Award Abstract # 2425651
Incubating the Use of Artificial Intelligence for Conducting High-Quality Research Syntheses

NSF Org: DRL
Division of Research on Learning in Formal and Informal Settings (DRL)
Recipient: AMERICAN INSTITUTES FOR RESEARCH IN THE BEHAVIORAL SCIENCES
Initial Amendment Date: September 3, 2024
Latest Amendment Date: September 3, 2024
Award Number: 2425651
Award Instrument: Standard Grant
Program Manager: Robert Ochsendorf
rochsend@nsf.gov
 (703)292-2760
DRL
 Division of Research on Learning in Formal and Informal Settings (DRL)
EDU
 Directorate for STEM Education
Start Date: October 1, 2024
End Date: September 30, 2026 (Estimated)
Total Intended Award Amount: $499,928.00
Total Awarded Amount to Date: $499,928.00
Funds Obligated to Date: FY 2024 = $499,928.00
History of Investigator:
  • Joshua Polanin (Principal Investigator)
    jpolanin@air.org
  • Beth Plale (Co-Principal Investigator)
  • David Miller (Co-Principal Investigator)
  • Ruhan Circi (Co-Principal Investigator)
  • TIANJING LI (Co-Principal Investigator)
Recipient Sponsored Research Office: American Institutes for Research in the Behavioral Sciences
1400 CRYSTAL DR FL 10
ARLINGTON
VA  US  22202-3289
(202)403-5585
Sponsor Congressional District: 08
Primary Place of Performance: American Institutes for Research in the Behavioral Sciences
1400 CRYSTAL DR FL 10
ARLINGTON
VA  US  22202-3289
Primary Place of Performance
Congressional District:
08
Unique Entity Identifier (UEI): MCN6J5L6M3T4
Parent UEI:
NSF Program(s): Accelerating Discovery in Ed,
Discovery Research K-12
Primary Program Source: 4082PYXXDB NSF TRUST FUND
04002425DB NSF STEM Education
Program Reference Code(s): 8212, 8817
Program Element Code(s): 152Y00, 764500
Award Agency Code: 4900
Fund Agency Code: 4900
Assistance Listing Number(s): 47.076

ABSTRACT

Staying up to date on new research findings is an increasingly daunting task for researchers, with scientific literature doubling roughly every 15 to 20 years. Synthesis researchers, too, face growing resource constraints as the size of extant literatures grow. To help mitigate associated challenges, this project will build the foundation and collaborations for using the latest advances in Artificial Intelligence (AI) to transform research synthesis in STEM education. This project tackles a critical bottleneck in how science, technology, engineering, and mathematics (STEM) education researchers can build on each other?s work. AI can serve as a powerful assistant to human researchers, helping by automating some of the mundane, repetitive tasks of synthesizing vast amounts of academic literature. Human content experts can then spend more time in interpreting knowledge, while also serving as a vital ?human in the loop? to uphold trustworthiness and ethical standards in validating the output of AI-based tools. This infrastructure will transform the speed and scale of research syntheses, while also democratizing access to the resources needed to conduct high-quality syntheses and spurring advances in broader researcher ecosystems.

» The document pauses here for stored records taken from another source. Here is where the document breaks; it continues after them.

(* ===== verification/Worker.v ===== *)
(** * Worker: the worker loop and its heartbeat (worker/worker.go, worker/heartbeat.go)

    [worker_Run] is the loop every worker runs on, driven by the sequence of
    wake-ups its select sees; the worker's own state and Redis are threaded
    through it.  [Heartbeat_Write] sets the key /health reads.  Redis's SET
    with an expiry and GET are the interface [KV]. *)
From S2P Require Import Prelude GoLib Models Extern Store Logic Demo Convert Scheduler ProbeWorker Alerter Rollup Server.
Local Open Scope Z_scope.
Local Open Scope ping_scope.

(** ** Redis *)

Class KV (St : Type) := {
  kv_set : Time -> string -> string -> Duration -> St -> St;
  kv_get : Time -> string -> St -> RedisGet
}.

Class KVLaws (St : Type) `{KV St} : Prop := {
  (** a value is there until its expiry *)
  kv_get_set : forall t t' k v d s,
    t <= t' -> kv_get t' k (kv_set t k v d s) = if t' <? t + d then GetValue v else GetNil;
  (** the other keys are left alone *)
  kv_get_other : forall t t' k k' v d s, k <> k' -> kv_get t' k' (kv_set t k v d s) = kv_get t' k' s
}.

(** ** Heartbeats (worker/heartbeat.go) *)

Definition heartbeatTTL : Duration := 90 * Second.

Definition heartbeat_key (role : string) : string := "worker:heartbeat:" +:+ role.

(** [t.Unix()] rounds down. *)
Definition time_ToUnix (t : Time) : Z := t / Second.

(** [Write]: a nil client writes nothing, and a SET that is [lost] is
    swallowed. *)
Definition Heartbeat_Write {R} `{KV R} (lost : bool) (role : string) (rdb : option R) : Prog (option R) :=
  match rdb with
  | None => ret None
  | Some s =>
      let! now := time_Now in
      ret (Some (if lost then s else kv_set now (heartbeat_key role) (FormatInt (time_ToUnix now)) heartbeatTTL s))
  end.

(** ** The loop (worker/worker.go) *)

Record worker_Config (St : Type) := mk_worker_Config {
  wc_Name : string;
  wc_Interval : Duration;
  wc_Jitter : Duration;
  wc_Tick : St -> Prog St
}.
Arguments mk_worker_Config {St}.
Arguments wc_Name {St}.
Arguments wc_Interval {St}.
Arguments wc_Jitter {St}.
Arguments wc_Tick {St}.

(** [rand.Int64N(max)] is the draw reduced to [0, max). *)
Definition jitter (max : Duration) (draw : Z) : Duration := if max <=? 0 then 0 else draw mod max.

(** What the select of an iteration takes: the context is done, or the timer
    fired, with the draw of the jitter of the next wait and whether the SET of
    the heartbeat is lost. *)
Inductive Wake := WakeDone | WakeTimer (draw : Z) (lost : bool).

(** What Run leaves: Redis, the waits it set, and whether it returned or still
    waits for a wake-up. *)
Record RunState (R : Type) := mkRunState {
  ru_Redis : option R;
  ru_Waits : list Duration;
  ru_Returned : bool
}.
Arguments mkRunState {R}.
Arguments ru_Redis {R}.
Arguments ru_Waits {R}.
Arguments ru_Returned {R}.

(** The tick's error is logged; the worker's state is what the tick left. *)
Fixpoint worker_Run {St R} `{KV R} (cfg : worker_Config St) (st : St) (rdb : option R) (wakes : list Wake)
    : Prog (RunState R) :=
  match wakes with
  | [] => ret (mkRunState rdb [] false)
  | WakeDone :: _ => ret (mkRunState rdb [] true)
  | WakeTimer draw lost :: rest =>
      let! r := attempt (wc_Tick cfg st) in
      let st := match r with Ok st' => st' | Err _ => st end in
      let! rdb := Heartbeat_Write lost (wc_Name cfg) rdb in
      let wait := wrap64 (wc_Interval cfg + jitter (wc_Jitter cfg) draw) in
      let! run := worker_Run cfg st rdb rest in
      ret (mkRunState (ru_Redis run) (wait :: ru_Waits run) (ru_Returned run))
  end.

(** The workers' configurations; a stateless worker's state is [unit]. *)
Definition scheduler_interval : Duration := 15 * Second.
Definition alerter_interval : Duration := 30 * Second.
Definition prober_interval : Duration := 10 * Second.
Definition rollup_interval : Duration := Hour.
Definition scheduler_claimLimit : Z := 500.

Definition scheduler_worker `{Extern} `{Clock} (interval : Duration) : worker_Config unit :=
  mk_worker_Config "scheduler" interval (Z.quot interval 8)
    (fun _ => let! now := testclock_Now in let! _ := EvaluateDueMonitors now scheduler_claimLimit in ret tt).

Definition alerter_worker `{Extern} `{Clock} (ch : option Channel) (baseURL : string) (cancelled : nat -> bool)
    (interval : Duration) : worker_Config unit :=
  mk_worker_Config "alerter" interval (Z.quot interval 8)
    (fun _ => let! _ := alerter_tick ch baseURL cancelled in ret tt).

(** The state is the number of the tick; [sched] interleaves its probes. *)
Definition prober_worker `{Extern} `{Clock} (exchange : nat -> store_Monitor -> Duration -> string -> httpConfig -> Exchange)
    (sched : nat -> list nat) (interval : Duration) : worker_Config nat :=
  mk_worker_Config "prober" interval (Z.quot interval 8) (fun n => let! _ := prober_tick exchange (sched n) in ret (S n)).

Definition rollup_worker `{Extern} (map_order : list (UUID * stat) -> list (UUID * stat)) (fuel : nat)
    (cancelled : nat -> bool) (retentionDays : Z) (interval : Duration) : worker_Config (option Time) :=
  mk_worker_Config "rollup" interval (Z.quot interval 8) (rollup_tick map_order fuel cancelled retentionDays).

(** ** Lemmas *)

Lemma jitter_bounds max draw : 0 <= jitter max draw /\ (0 < max -> jitter max draw < max).
Proof.
  unfold jitter. destruct (Z.leb_spec max 0); [lia|]. pose proof (Z.mod_pos_bound draw max). lia.
Qed.

Lemma time_Unix_ToUnix t : is_int64 (time_ToUnix t + 62135596800) -> time_Unix (time_ToUnix t) = t - t mod Second.
Proof.
  intros Ht. unfold time_Unix. rewrite wrap64_id by done. unfold time_ToUnix, Second in *.
  pose proof (Z.div_mod t 1000000000). lia.
Qed.

Section pulses.
Context {St : Type} (cfg : worker_Config St).

(** What a wait may be. *)
Definition wait_ok (d : Duration) : Prop :=
  wc_Interval cfg <= d /\ d <= wc_Interval cfg + Z.max 0 (wc_Jitter cfg - 1).

Lemma wrap_wait draw :
  0 <= wc_Interval cfg -> wc_Interval cfg + Z.max 0 (wc_Jitter cfg) <= 9223372036854775807 ->
  wait_ok (wrap64 (wc_Interval cfg + jitter (wc_Jitter cfg) draw)).
Proof.
  intros Hi Hm. destruct (jitter_bounds (wc_Jitter cfg) draw) as [Hlo Hhi]. unfold wait_ok.
  assert (Hj : jitter (wc_Jitter cfg) draw <= Z.max 0 (wc_Jitter cfg - 1)).
  { unfold jitter in *. destruct (Z.leb_spec (wc_Jitter cfg) 0); lia. }
  rewrite wrap64_id by (unfold is_int64; lia). lia.
Qed.

Definition done_wake (w : Wake) : bool := match w with WakeDone => true | _ => false end.

(** A turn of the loop: what its tick came to, and the instant of its heartbeat,
    with whether Redis loses it. *)
Record Turn := mkTurn {
  tu_Result : Res St;
  tu_Beat : Time;
  tu_Lost : bool
}.

(** The turns of the loop from the worker's state [st] in the world [w]: one for
    each timer before the first cancellation.  In each, the tick runs first,
    then the heartbeat takes the clock of the world the tick left; the next
    turn starts from there, with the state the tick returned, or the old one
    when it failed. *)
Inductive turns_of : St -> World -> list Wake -> list Turn -> World -> Prop :=
| turns_waiting st w : turns_of st w [] [] w
| turns_done st w wakes : turns_of st w (WakeDone :: wakes) [] w
| turns_timer st w draw lost wakes r w1 turns w' :
    run (wc_Tick cfg st) w = (r, w1) ->
    turns_of (match r with Ok st' => st' | Err _ => st end) (tick w1) wakes turns w' ->
    turns_of st w (WakeTimer draw lost :: wakes) (mkTurn r (cur_clock w1) lost :: turns) w'.

(** Redis with the heartbeat of instant [t]. *)
Definition beat `{KV R} (t : Time) (s : R) : R :=
  kv_set t (heartbeat_key (wc_Name cfg)) (FormatInt (time_ToUnix t)) heartbeatTTL s.

(** One SET for each turn whose heartbeat is not lost, the last one last. *)
Definition beats `{KV R} (turns : list Turn) (s : R) : R :=
  foldl (fun s t => if tu_Lost t then s else beat (tu_Beat t) s) s turns.

Lemma run_worker `{KV R} wakes : forall st (s : R) w,
  0 <= wc_Interval cfg -> wc_Interval cfg + Z.max 0 (wc_Jitter cfg) <= 9223372036854775807 ->
  exists turns ru w', run (worker_Run cfg st (Some s) wakes) w = (Ok ru, w') /\ turns_of st w wakes turns w' /\
    ru_Returned ru = existsb done_wake wakes /\ length (ru_Waits ru) = length turns /\
    Forall wait_ok (ru_Waits ru) /\ ru_Redis ru = Some (beats turns s).
Proof.
  induction wakes as [|[|draw lost] wakes IH]; intros st s w Hi Hm; cbn [worker_Run existsb done_wake orb].
  - exists [], (mkRunState (Some s) [] false), w. split; [done|]. split; [constructor|]. by split_and!.
  - exists [], (mkRunState (Some s) [] true), w. split; [done|]. split; [constructor|]. by split_and!.
  - rewrite run_bind, run_attempt. destruct (run (wc_Tick cfg st) w) as [r w1] eqn:Htick.
    unfold Heartbeat_Write. rewrite run_bind, run_bind, time_Now_ok. cbn [run ret].
    destruct (IH (match r with Ok st' => st' | Err _ => st end) (if lost then s else beat (cur_clock w1) s) (tick w1) Hi Hm)
      as (turns & ru & w' & Hr & Hturns & Hret & Hl & Hf & Hred).
    exists (mkTurn r (cur_clock w1) lost :: turns). fold (beat (cur_clock w1) s). rewrite run_bind, Hr. do 2 eexists.
    split; [reflexivity|]. split; [by eapply turns_timer|]. cbn. split_and!; [exact Hret|by rewrite Hl| |exact Hred].
    constructor; [by apply wrap_wait|done].
Qed.
End pulses.

(** ** Properties *)

(** C40. The loop of every worker: whatever its ticks do and whatever fails,
    each timer wake-up runs one tick, from the state the last successful tick
    left, and then writes one heartbeat of the instant the clock shows after
    that tick (unless Redis loses it); each wait is between the interval and
    the interval plus the jitter, and Run returns, without an error, exactly
    when its context is done.  So when the heartbeat of the last turn is not
    lost and is of instant [t], the key of the worker reads [t], to the second,
    for 90 seconds and is gone from then on. *)
Theorem worker_Run_spec {St} `{KVLaws R} (cfg : worker_Config St) st (s : R) wakes w :
  0 <= wc_Interval cfg -> wc_Interval cfg + Z.max 0 (wc_Jitter cfg) <= 9223372036854775807 ->
  exists turns ru w', run (worker_Run cfg st (Some s) wakes) w = (Ok ru, w') /\
    turns_of cfg st w wakes turns w' /\ ru_Returned ru = existsb done_wake wakes /\
    length (ru_Waits ru) = length turns /\ Forall (wait_ok cfg) (ru_Waits ru) /\
    ru_Redis ru = Some (beats cfg turns s) /\
    forall r t now, last turns = Some (mkTurn r t false) -> t <= now ->
      kv_get now (heartbeat_key (wc_Name cfg)) (beats cfg turns s)
      = if now <? t + heartbeatTTL then GetValue (FormatInt (time_ToUnix t)) else GetNil.
Proof.
  intros Hi Hm. destruct (run_worker cfg wakes st s w Hi Hm) as (turns & ru & w' & Hr & Hturns & Hret & Hl & Hf & Hred).
  exists turns, ru, w'. split_and!; [done..|]. intros r t now Hlast Hle.
  apply last_Some in Hlast as [pre ->]. unfold beats. rewrite foldl_app. cbn. unfold beat at 1. by apply kv_get_set.
Qed.

(** What /health says of a worker whose last heartbeat was written at [t]:
    up for a minute after the second of the heartbeat, then down, which makes
    the service unhealthy, and, once the key has expired 90 seconds after the
    heartbeat, unknown and healthy again however long the worker stays
    wedged. *)
Lemma health_window `{KVLaws St} role t w s :
  is_int64 (time_ToUnix t) -> is_int64 (time_ToUnix t + 62135596800) ->
  let now := cur_clock w in
  t <= now -> now - t < 9000000000 * Second ->
  exists c healthy w',
    run (workerHeartbeatStatus (fun k => kv_get now k (kv_set t (heartbeat_key role) (FormatInt (time_ToUnix t)) heartbeatTTL s))
           role) w = (Ok (c, healthy), w') /\
    (now < t + heartbeatTTL /\ now - (t - t mod Second) <= heartbeatStaleAfter /\ cs_Status c = "up" /\ healthy = true \/
     now < t + heartbeatTTL /\ heartbeatStaleAfter < now - (t - t mod Second) /\ cs_Status c = "down" /\ healthy = false \/
     t + heartbeatTTL <= now /\ cs_Status c = "unknown" /\ healthy = true).
Proof.
  intros Hi Hi' now Hle Hfar. unfold workerHeartbeatStatus. fold (heartbeat_key role). rewrite kv_get_set by done.
  destruct (Z.ltb_spec now (t + heartbeatTTL)) as [Hlt|Hge].
  - rewrite ParseInt_FormatInt by done. rewrite run_bind, time_Now_ok. fold now.
    rewrite time_Unix_ToUnix by done. unfold time_Sub.
    pose proof (Z.mod_pos_bound t Second ltac:(done)) as Hm.
    rewrite (Z.max_r (-9223372036854775808)), Z.min_r by (unfold Second in *; lia).
    destruct (Z.ltb_spec heartbeatStaleAfter (now - (t - t mod Second))) as [Hd|Hu].
    + do 3 eexists. split; [reflexivity|]. right. left. done.
    + do 3 eexists. split; [reflexivity|]. left. done.
  - do 3 eexists. split; [reflexivity|]. right. right. done.
Qed.

(** ** At concrete inputs *)

(** A map of values and their expiries. *)
#[local] Instance gmap_kv : KV (gmap string (string * Time)) := {
  kv_set t k v d s := <[k := (v, t + d)]> s;
  kv_get t k s := match s !! k with Some (v, e) => if t <? e then GetValue v else GetNil | None => GetNil end
}.

#[local] Instance gmap_kv_laws : KVLaws (gmap string (string * Time)).
Proof.
  split; cbn.
  - intros t t' k v d s _. by rewrite lookup_insert_eq.
  - intros t t' k k' v d s Hk. by rewrite lookup_insert_ne.
Qed.

#[local] Existing Instance demo_extern.

(** Two ticks, the first of which fails, and a stop. *)
Lemma worker_Run_spec_witness :
  let wakes := [WakeTimer 7 false; WakeTimer (-3) true; WakeDone] in
  let w := demo_world (faulty_env 1 FBefore) [] in
  exists turns ru w', run (worker_Run (R:=gmap string (string * Time)) (scheduler_worker scheduler_interval) tt (Some ∅) wakes) w = (Ok ru, w') /\
    turns_of (scheduler_worker scheduler_interval) tt w wakes turns w' /\ ru_Returned ru = true /\
    length (ru_Waits ru) = length turns /\ ru_Redis ru = Some (beats (scheduler_worker scheduler_interval) turns ∅).
Proof.
  intros wakes w.
  destruct (worker_Run_spec (R:=gmap string (string * Time)) (scheduler_worker scheduler_interval) tt ∅ wakes w)
    as (turns & ru & w' & Hr & Hturns & Hret & Hl & _ & Hred & _).
  - vm_compute. discriminate.
  - vm_compute. discriminate.
  - exists turns, ru, w'. split; [exact Hr|]. split; [exact Hturns|]. split; [exact Hret|]. split; [exact Hl|exact Hred].
Defined.

(** 70 seconds after its last heartbeat a worker is down. *)
Lemma health_window_witness :
  let t := demo_t0 - 70 * Second in
  exists c w', run (workerHeartbeatStatus (fun k => kv_get demo_t0 k
        (kv_set t (heartbeat_key "prober") (FormatInt (time_ToUnix t)) heartbeatTTL ∅)) "prober")
      (demo_world demo_env []) = (Ok (c, false), w') /\ cs_Status c = "down"%string.
Proof.
  intros t.
  destruct (health_window "prober" t (demo_world demo_env []) ∅) as (c & h & w' & Hr & [(_ & Hf & _)|[(_ & _ & Hs & ->)|(Hf & _)]]).
  - vm_compute. split; discriminate.
  - vm_compute. split; discriminate.
  - vm_compute. discriminate.
  - vm_compute. reflexivity.
  - exfalso. vm_compute in Hf. by apply Hf.
  - exists c, w'. split; [exact Hr|exact Hs].
  - exfalso. vm_compute in Hf. by apply Hf.
Defined.

(** Two minutes after its last heartbeat a wedged worker no longer degrades /health. *)
Example wedged_worker_healthy_again :
  let t := demo_t0 - 120 * Second in
  fst (run (workerHeartbeatStatus (fun k => kv_get demo_t0 k
        (kv_set t (heartbeat_key "prober") (FormatInt (time_ToUnix t)) heartbeatTTL ∅)) "prober")
      (demo_world demo_env [])) = Ok (mkcomponentStatus "unknown" "", true).
Proof. vm_compute. reflexivity. Qed.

This Midscale Research Infrastructure Incubator will develop new interdisciplinary collaborations across synthesis methodologists, AI researchers, software developers and engineers, and STEM education researchers. The Incubator team will craft a consensus plan for infrastructure development through a structured process within three working groups: (1) evaluating and comparing existing AI tools, (2) creating open-source technical architectures, and (3) developing applications for STEM education researchers. This project intends to work toward an integrative, community-based, and ethical vision that leverages and significantly expands on related existing efforts that are presently disjointed. The NSF-funded and freely available MetaReviewer platform will serve as the team?s guiding focus for integration. The incubator team will also continue to seek additional partnerships that could benefit through shared open-source code and tools.

This project is supported through a partnership with the Bill & Melinda Gates Foundation, Schmidt Futures, and the Walton Family Foundation. Funding is also provided by the Discovery Research preK-12 program (DRK-12) program. The Discovery Research preK-12 program (DRK-12) is an applied research program that seeks to significantly enhance the learning and teaching of science, technology, engineering, and mathematics (STEM) by preK-12 students and teachers. Projects in the DRK-12 program build on fundamental research in STEM education and prior research and development efforts that provide theoretical and empirical justification for funded projects.

This award reflects NSF's statutory mission and has been deemed worthy of support through evaluation using the Foundation's intellectual merit and broader impacts review criteria.